I'm so, so very blessed. Blessed to have the friends I made there. Blessed to have been given the advice everyone so willingly shared, gave me. These are people I'll never, ever forget....people I will think about and remember years from now, people I will keep in my prayers forever. I love these people like a brother or sister. I held some of their hands while they broke down, telling their stories. They did the same for me, when I shared my girlfriend's suicide during our grief, trauma and loss group. There's like a special kind of bond between me and some of the members of those groups.
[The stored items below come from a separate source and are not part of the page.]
(** * Concordia-MCP: the analytical pipeline of the wallet analyser

    A shallow embedding of

      - [src/analyzers/patternAnalyzer.ts]   (transaction patterns),
      - [src/analyzers/defiAnalyzer.ts]      (DeFi position synthesis),
      - [src/analyzers/recommendStrategy.ts] (strategy recommendation),
      - the helpers of [src/formatters/formatWallet.ts] that render what
        the analyzers return,

    the properties the specification states about the analyzers, and
    further properties of the code.

    A TypeScript [number] is an IEEE 754 binary64 value: it is modelled by
    Rocq's primitive [float], whose operations are the correctly rounded
    binary64 ones, NaN included.  Timestamps are epoch milliseconds, i.e.
    integers: the field is a [Z], converted with [number_of_Z] where the
    code does floating-point arithmetic on it. *)

From Stdlib Require Import ZArith Floats Ascii Permutation Sorted.
From stdpp Require Import gmap strings list.

Set Warnings "-inexact-float".
Local Open Scope Z_scope.

(** ** Numbers *)

Abbreviation number := float.

(** The binary64 value of an integer (round to nearest, ties to even). *)
Definition number_of_Z (z : Z) : number :=
  SF2Prim (binary_normalize prec emax z 0 false).

(** [array.length] as a number. *)
Definition number_of_nat (n : nat) : number := number_of_Z (Z.of_nat n).

(** [Math.pow(x, 2)]: the engines' [pow] returns [x * x] for the exponent 2. *)
Definition Math_pow2 (x : number) : number := (x * x)%float.

Definition Math_sqrt (x : number) : number := PrimFloat.sqrt x.

(** JavaScript truthiness of a number: [0], [-0] and [NaN] are falsy. *)
Definition truthy_number (x : number) : bool :=
  negb (PrimFloat.is_zero x || PrimFloat.is_nan x).

(** ** Data model ([types/interfaces]) *)

(** Modelled from the spec: the declaration of [WalletActivity] is not part
    of the sources at hand; section 3 gives the closed set of activity types
    and the fields.  Where two records of the code share a field name
    ([type], [value], [timestamp], [description]), the field of the later
    record carries the name of its record in front. *)
Inductive ActivityType :=
  | Transfer | Swap | Mint | Staking | Trading | Lending | AccountCreation | Other.

#[global] Instance ActivityType_eq_dec : EqDecision ActivityType.
Proof. solve_decision. Defined.

(** The string the type is at run time (it keys the grouping object). *)
Definition type_name (t : ActivityType) : string :=
  match t with
  | Transfer => "Transfer" | Swap => "Swap" | Mint => "Mint"
  | Staking => "Staking" | Trading => "Trading" | Lending => "Lending"
  | AccountCreation => "Account Creation" | Other => "Other"
  end.

Record WalletActivity := {
  signature : string;
  type : ActivityType;
  programId : option string;
  token : string;
  value : option number;
  timestamp : Z;
  success : bool;
  description : option string
}.

Record TransactionPattern := {
  patternType : string;
  confidence : number;
  pattern_description : string
}.

(** ** [patternAnalyzer.ts] *)

Definition MINIMUM_TRANSACTIONS : nat := 5.
Definition MINIMUM_SWAPS : nat := 3.
Definition MINIMUM_STAKING_ACTIONS : nat := 3.
Definition DCA_DEVIATION_THRESHOLD : number := 0.3%float.

Module CONFIDENCE.
Definition LOW : number := 0.5%float.
Definition MEDIUM : number := 0.7%float.
Definition HIGH : number := 0.8%float.
Definition VERY_HIGH : number := 0.9%float.
End CONFIDENCE.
A closeness and trust and understanding that you don't get in even the closest friendships a lot of the time. I really am blessed.

----------


## JamieWAgain

InvisableGuy, you brought tears to my eyes while reading your words. You did. I’m so happy for you and oddly so proud of you too. You’ve worked so hard emotionally to get to this place and that’s the toughest kind of work. Really gut wrenching stuff. 
Thanks for sharing. 
Jamie

----------


## InvisibleGuy

^^ Thx Jamie  ::):  I miss them already. Which, is strange....to be missing people I was with in intensive outpatient therapy. You'd think I couldn't wait to get out of there and never look back (and I was, in a way). But yeah I miss them. Still see them Saturday mornings and we talk, but not like before. I miss my therapist, too, tho we had a love-hate relationship. There was a tug-of-war to get me to share at first. I was really stubborn. It took weeks, months lol.

----------


## InvisibleGuy

I had a really good 2nd day of training with the new girl today. My boss wanted me to train with her so I could get a refresher and catch up on the changes implemented from the last year, while I was on a different team. New girl and I get along really well. She's funny, is wicked smart, and catches on quick....and with our jobs, if you have those things you've won half the battle.

She realizes by now that I'm pretty quiet most of the time, and very introverted, but I'm good at what I do and I get results.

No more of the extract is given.